» **TASK BRIEF**
After finding the line with "c i omode =>" in the data below, set down exactly each line through the one with "by rewrite length_replicate.", inclusive, and stop there.

■ ■ ■ ■

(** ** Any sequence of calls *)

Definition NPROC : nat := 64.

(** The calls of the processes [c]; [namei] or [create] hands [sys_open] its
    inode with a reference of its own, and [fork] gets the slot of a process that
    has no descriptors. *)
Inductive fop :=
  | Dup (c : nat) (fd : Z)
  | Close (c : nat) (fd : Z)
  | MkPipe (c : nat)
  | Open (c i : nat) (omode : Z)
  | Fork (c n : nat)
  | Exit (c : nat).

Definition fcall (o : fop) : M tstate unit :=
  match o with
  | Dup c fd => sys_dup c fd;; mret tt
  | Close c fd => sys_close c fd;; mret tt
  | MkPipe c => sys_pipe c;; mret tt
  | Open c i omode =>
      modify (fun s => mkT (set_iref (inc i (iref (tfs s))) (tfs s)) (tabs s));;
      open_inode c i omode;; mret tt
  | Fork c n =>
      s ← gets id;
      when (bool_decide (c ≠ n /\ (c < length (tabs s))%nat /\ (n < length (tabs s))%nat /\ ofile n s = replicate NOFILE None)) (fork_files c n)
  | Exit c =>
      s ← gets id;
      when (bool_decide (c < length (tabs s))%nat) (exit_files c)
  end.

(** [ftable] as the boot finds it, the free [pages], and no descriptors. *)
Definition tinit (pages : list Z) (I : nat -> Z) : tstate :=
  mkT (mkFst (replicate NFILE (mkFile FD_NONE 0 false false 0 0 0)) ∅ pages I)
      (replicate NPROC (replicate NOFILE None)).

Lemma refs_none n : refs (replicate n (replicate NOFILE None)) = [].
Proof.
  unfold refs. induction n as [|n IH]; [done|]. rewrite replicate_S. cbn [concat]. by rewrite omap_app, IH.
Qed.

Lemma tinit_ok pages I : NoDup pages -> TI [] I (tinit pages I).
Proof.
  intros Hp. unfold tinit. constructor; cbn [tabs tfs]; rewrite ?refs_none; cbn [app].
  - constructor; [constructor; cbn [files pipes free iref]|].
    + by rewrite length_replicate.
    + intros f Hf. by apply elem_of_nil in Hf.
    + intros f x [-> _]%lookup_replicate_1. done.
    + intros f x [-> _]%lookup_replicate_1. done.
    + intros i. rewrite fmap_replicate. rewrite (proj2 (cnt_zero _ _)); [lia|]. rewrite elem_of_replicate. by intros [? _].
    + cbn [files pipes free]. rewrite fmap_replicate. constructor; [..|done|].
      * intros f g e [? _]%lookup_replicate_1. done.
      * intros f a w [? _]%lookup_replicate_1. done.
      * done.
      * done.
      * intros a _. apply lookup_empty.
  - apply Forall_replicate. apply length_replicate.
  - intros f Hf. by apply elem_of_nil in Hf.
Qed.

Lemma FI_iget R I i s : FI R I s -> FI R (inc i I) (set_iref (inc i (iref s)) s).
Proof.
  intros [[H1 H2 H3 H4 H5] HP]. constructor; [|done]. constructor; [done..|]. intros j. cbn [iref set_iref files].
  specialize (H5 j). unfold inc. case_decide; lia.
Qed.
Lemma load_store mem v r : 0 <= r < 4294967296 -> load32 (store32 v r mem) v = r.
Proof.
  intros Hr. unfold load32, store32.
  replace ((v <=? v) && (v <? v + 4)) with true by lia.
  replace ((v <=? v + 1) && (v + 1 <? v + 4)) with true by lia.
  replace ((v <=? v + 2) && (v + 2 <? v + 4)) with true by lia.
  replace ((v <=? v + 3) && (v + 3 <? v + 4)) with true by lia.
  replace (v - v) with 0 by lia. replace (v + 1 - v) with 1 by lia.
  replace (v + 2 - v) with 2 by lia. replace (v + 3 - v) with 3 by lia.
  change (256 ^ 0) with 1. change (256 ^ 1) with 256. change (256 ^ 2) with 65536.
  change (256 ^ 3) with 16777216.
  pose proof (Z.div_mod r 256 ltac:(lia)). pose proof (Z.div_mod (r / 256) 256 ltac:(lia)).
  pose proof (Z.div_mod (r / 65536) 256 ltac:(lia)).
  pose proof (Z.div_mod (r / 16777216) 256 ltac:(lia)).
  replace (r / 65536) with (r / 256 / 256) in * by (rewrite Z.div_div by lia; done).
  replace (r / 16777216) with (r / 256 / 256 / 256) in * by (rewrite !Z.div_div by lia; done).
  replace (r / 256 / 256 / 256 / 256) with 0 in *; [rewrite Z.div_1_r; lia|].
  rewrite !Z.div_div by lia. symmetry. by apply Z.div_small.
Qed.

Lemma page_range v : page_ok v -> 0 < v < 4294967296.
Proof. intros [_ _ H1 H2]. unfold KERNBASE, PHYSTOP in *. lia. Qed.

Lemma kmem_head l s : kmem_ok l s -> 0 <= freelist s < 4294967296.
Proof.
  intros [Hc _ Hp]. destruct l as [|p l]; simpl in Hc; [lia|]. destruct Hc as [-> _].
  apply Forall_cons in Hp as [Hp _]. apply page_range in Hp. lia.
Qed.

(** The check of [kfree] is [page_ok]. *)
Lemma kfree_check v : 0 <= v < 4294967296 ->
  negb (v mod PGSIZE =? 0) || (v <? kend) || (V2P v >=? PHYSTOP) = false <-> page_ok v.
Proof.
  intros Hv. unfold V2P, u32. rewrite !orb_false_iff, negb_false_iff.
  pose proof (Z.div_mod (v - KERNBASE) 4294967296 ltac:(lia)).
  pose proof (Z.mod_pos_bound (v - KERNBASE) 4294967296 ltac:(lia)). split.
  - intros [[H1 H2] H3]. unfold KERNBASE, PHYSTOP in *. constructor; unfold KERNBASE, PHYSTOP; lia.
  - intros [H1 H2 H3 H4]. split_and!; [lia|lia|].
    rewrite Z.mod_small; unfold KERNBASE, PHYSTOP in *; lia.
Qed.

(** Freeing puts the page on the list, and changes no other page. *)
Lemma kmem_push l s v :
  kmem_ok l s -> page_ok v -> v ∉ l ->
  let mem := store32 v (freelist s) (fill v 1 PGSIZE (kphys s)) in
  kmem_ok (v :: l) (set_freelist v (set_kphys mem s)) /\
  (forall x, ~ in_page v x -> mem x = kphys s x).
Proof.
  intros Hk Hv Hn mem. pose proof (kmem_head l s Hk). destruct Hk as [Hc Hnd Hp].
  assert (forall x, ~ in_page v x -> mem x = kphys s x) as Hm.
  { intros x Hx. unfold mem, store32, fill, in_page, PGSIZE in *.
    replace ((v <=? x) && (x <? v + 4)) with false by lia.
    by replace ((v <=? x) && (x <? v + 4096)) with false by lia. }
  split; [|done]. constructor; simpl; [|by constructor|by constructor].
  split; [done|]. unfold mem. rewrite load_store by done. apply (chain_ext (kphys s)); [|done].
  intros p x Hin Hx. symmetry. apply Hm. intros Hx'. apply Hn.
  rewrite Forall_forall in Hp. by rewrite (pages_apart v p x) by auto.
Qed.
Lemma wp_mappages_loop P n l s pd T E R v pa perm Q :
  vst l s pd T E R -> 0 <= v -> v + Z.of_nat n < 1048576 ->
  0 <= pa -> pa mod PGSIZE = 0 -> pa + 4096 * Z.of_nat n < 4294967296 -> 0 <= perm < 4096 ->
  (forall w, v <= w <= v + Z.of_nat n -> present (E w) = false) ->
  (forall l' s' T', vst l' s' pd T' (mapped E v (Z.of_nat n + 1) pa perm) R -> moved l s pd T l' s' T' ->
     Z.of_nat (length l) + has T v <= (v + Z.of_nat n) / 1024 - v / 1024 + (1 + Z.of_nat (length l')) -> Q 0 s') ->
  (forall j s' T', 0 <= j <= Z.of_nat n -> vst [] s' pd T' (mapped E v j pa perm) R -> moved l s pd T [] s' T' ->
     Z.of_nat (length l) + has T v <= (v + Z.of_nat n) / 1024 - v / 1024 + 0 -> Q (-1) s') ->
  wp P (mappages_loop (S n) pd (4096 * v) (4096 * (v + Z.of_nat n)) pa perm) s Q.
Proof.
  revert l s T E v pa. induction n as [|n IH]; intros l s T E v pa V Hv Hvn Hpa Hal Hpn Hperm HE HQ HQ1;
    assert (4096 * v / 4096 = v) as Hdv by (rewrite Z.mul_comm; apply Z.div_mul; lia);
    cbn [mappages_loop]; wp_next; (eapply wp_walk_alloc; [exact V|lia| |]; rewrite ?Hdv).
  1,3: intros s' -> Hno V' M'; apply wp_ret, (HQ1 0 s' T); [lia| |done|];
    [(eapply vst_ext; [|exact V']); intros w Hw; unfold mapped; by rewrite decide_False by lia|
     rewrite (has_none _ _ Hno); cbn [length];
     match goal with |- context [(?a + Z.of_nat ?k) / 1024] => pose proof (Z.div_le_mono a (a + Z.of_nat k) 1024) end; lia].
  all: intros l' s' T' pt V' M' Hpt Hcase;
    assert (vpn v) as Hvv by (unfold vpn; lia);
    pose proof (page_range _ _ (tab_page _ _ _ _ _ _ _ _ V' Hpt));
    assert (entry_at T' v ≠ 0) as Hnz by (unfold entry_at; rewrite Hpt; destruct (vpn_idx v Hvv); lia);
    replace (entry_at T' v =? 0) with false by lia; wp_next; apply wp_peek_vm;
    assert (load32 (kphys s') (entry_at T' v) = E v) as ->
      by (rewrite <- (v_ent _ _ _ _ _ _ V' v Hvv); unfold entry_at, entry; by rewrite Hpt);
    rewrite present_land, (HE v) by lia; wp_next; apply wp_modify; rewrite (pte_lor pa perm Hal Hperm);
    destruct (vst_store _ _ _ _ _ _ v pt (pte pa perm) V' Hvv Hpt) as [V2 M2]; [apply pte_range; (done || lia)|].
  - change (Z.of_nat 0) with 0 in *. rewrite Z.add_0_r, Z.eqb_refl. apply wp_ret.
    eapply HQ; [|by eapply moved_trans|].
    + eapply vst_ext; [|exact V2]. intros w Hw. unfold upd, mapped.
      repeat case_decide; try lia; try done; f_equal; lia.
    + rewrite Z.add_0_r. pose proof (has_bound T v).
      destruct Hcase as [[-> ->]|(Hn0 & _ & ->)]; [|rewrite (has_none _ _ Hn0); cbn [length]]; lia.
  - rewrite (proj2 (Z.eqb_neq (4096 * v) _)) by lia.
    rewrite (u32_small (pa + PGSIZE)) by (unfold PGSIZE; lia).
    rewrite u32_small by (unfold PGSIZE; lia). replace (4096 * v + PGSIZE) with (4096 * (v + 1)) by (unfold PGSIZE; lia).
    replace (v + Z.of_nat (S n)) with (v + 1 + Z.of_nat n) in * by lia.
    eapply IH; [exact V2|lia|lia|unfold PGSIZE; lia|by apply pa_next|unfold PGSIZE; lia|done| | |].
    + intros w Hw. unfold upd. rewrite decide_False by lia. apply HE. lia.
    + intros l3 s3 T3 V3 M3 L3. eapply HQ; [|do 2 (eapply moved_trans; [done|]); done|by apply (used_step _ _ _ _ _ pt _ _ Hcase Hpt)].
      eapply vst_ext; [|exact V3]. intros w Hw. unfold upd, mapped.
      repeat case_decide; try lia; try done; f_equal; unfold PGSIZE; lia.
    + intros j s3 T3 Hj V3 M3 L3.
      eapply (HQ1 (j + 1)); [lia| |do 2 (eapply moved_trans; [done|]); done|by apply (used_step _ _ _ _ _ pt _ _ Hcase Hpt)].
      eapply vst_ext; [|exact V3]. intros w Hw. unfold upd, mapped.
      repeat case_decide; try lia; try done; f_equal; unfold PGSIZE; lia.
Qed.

■ ■ ■ ■

» **WRITTEN SOLUTION**
  | Open c i omode =>
      modify (fun s => mkT (set_iref (inc i (iref (tfs s))) (tfs s)) (tabs s));;
      open_inode c i omode;; mret tt
  | Fork c n =>
      s ← gets id;
      when (bool_decide (c ≠ n /\ (c < length (tabs s))%nat /\ (n < length (tabs s))%nat /\ ofile n s = replicate NOFILE None)) (fork_files c n)
  | Exit c =>
      s ← gets id;
      when (bool_decide (c < length (tabs s))%nat) (exit_files c)
  end.

(** [ftable] as the boot finds it, the free [pages], and no descriptors. *)
Definition tinit (pages : list Z) (I : nat -> Z) : tstate :=
  mkT (mkFst (replicate NFILE (mkFile FD_NONE 0 false false 0 0 0)) ∅ pages I)
      (replicate NPROC (replicate NOFILE None)).

Lemma refs_none n : refs (replicate n (replicate NOFILE None)) = [].
Proof.
  unfold refs. induction n as [|n IH]; [done|]. rewrite replicate_S. cbn [concat]. by rewrite omap_app, IH.
Qed.

Lemma tinit_ok pages I : NoDup pages -> TI [] I (tinit pages I).
Proof.
  intros Hp. unfold tinit. constructor; cbn [tabs tfs]; rewrite ?refs_none; cbn [app].
  - constructor; [constructor; cbn [files pipes free iref]|].
    + by rewrite length_replicate.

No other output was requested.